→ What to do
Filter the entries for lines with the word "then".

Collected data
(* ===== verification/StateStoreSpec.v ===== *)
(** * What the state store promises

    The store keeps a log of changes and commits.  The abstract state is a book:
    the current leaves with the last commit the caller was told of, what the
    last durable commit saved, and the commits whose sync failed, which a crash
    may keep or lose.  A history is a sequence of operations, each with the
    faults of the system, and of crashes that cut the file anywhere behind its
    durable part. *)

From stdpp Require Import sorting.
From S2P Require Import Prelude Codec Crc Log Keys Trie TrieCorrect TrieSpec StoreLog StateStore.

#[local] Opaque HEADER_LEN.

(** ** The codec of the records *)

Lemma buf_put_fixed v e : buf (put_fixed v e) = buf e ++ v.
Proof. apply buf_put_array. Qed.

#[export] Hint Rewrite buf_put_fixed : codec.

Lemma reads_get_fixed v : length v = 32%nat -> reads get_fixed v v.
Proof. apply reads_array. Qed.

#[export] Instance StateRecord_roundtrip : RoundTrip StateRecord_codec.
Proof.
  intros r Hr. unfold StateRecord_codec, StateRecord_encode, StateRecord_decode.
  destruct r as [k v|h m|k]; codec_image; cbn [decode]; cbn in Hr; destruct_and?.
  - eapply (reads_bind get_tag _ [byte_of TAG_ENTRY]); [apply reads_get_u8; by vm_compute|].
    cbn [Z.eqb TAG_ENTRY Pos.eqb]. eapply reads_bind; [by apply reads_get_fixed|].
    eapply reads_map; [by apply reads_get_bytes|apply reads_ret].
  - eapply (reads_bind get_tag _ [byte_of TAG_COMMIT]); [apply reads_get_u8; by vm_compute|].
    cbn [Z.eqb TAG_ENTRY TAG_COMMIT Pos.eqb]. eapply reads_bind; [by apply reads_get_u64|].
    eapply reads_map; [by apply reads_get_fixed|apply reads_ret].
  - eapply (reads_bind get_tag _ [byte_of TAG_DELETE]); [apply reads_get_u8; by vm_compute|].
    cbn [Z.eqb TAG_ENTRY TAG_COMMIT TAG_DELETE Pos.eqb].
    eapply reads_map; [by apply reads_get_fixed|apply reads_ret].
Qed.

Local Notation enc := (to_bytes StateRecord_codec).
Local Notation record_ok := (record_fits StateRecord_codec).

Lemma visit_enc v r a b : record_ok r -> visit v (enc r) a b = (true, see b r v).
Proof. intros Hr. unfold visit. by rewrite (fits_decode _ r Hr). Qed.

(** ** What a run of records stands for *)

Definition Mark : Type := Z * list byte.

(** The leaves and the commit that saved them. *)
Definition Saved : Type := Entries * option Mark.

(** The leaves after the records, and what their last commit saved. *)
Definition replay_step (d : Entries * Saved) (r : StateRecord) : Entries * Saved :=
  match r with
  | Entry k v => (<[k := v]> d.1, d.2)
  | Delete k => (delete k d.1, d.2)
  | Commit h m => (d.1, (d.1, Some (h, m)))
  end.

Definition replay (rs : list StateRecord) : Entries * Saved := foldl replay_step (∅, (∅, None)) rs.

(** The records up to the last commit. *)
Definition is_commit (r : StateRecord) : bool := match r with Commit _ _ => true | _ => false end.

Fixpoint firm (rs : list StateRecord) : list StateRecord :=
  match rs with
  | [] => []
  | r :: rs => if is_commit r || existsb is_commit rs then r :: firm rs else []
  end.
...
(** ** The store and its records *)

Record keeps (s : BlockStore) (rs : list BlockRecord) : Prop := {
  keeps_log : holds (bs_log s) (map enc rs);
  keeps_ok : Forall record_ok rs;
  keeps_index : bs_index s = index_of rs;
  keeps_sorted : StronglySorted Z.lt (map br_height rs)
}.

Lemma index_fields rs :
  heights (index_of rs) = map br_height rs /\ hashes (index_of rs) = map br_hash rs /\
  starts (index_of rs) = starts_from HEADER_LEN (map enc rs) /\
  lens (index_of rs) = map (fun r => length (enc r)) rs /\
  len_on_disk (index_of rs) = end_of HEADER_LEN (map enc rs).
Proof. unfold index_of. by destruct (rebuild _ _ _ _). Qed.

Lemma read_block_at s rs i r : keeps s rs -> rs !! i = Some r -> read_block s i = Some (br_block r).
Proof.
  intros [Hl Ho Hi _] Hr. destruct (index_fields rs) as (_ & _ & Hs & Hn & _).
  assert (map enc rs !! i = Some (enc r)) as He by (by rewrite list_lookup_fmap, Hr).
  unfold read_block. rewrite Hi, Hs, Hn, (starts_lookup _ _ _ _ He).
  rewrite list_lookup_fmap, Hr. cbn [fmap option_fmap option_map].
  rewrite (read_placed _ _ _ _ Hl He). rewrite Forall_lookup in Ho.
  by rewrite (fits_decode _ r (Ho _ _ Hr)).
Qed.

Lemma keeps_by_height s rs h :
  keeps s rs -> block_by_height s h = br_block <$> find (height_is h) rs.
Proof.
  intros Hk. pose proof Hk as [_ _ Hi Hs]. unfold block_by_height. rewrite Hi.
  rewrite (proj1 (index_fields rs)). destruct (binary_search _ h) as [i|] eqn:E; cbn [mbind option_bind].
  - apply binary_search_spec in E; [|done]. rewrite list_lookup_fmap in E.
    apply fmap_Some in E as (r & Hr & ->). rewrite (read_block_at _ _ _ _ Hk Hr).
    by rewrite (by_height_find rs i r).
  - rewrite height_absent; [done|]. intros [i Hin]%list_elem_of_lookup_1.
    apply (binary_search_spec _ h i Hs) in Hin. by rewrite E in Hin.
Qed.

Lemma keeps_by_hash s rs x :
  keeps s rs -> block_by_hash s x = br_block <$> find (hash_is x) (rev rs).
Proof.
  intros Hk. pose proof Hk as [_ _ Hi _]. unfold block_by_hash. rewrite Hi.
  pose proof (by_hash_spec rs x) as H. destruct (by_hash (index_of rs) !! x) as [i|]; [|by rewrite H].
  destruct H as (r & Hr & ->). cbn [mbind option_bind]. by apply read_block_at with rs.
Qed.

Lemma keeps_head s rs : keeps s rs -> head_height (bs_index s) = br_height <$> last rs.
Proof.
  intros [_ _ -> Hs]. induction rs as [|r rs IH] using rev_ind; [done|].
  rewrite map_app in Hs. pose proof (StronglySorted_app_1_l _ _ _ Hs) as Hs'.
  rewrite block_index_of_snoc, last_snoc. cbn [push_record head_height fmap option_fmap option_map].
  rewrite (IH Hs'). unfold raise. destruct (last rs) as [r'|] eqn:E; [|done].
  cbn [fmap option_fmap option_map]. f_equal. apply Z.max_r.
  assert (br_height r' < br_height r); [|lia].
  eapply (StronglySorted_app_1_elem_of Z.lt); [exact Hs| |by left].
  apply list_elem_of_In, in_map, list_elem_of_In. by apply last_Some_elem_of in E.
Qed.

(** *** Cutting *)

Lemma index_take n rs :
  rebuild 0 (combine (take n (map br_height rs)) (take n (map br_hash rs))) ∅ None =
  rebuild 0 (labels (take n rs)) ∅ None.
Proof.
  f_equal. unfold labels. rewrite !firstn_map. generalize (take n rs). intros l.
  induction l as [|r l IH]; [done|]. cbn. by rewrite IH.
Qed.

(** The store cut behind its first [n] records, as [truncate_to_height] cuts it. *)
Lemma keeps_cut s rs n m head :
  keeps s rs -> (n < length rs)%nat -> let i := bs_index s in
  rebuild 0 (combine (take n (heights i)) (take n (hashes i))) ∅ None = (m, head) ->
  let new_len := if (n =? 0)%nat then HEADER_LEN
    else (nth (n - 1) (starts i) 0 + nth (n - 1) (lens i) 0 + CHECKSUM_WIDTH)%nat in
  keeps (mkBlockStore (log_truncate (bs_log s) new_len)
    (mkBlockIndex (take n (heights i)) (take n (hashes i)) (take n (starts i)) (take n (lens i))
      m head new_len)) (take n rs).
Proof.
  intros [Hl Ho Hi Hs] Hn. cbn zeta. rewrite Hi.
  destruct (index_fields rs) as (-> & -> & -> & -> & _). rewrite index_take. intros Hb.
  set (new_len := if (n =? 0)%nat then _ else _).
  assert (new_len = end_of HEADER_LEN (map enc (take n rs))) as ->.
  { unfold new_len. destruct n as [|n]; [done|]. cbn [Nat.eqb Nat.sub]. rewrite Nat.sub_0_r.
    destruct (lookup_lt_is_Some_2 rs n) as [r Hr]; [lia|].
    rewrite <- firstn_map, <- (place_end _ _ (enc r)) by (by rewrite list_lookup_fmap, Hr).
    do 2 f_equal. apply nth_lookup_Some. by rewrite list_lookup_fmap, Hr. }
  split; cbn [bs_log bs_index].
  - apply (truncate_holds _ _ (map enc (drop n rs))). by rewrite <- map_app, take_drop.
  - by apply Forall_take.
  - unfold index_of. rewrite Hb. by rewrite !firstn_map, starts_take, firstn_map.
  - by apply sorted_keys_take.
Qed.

→ Exercise answer
  | r :: rs => if is_commit r || existsb is_commit rs then r :: firm rs else []
  let new_len := if (n =? 0)%nat then HEADER_LEN
  set (new_len := if (n =? 0)%nat then _ else _).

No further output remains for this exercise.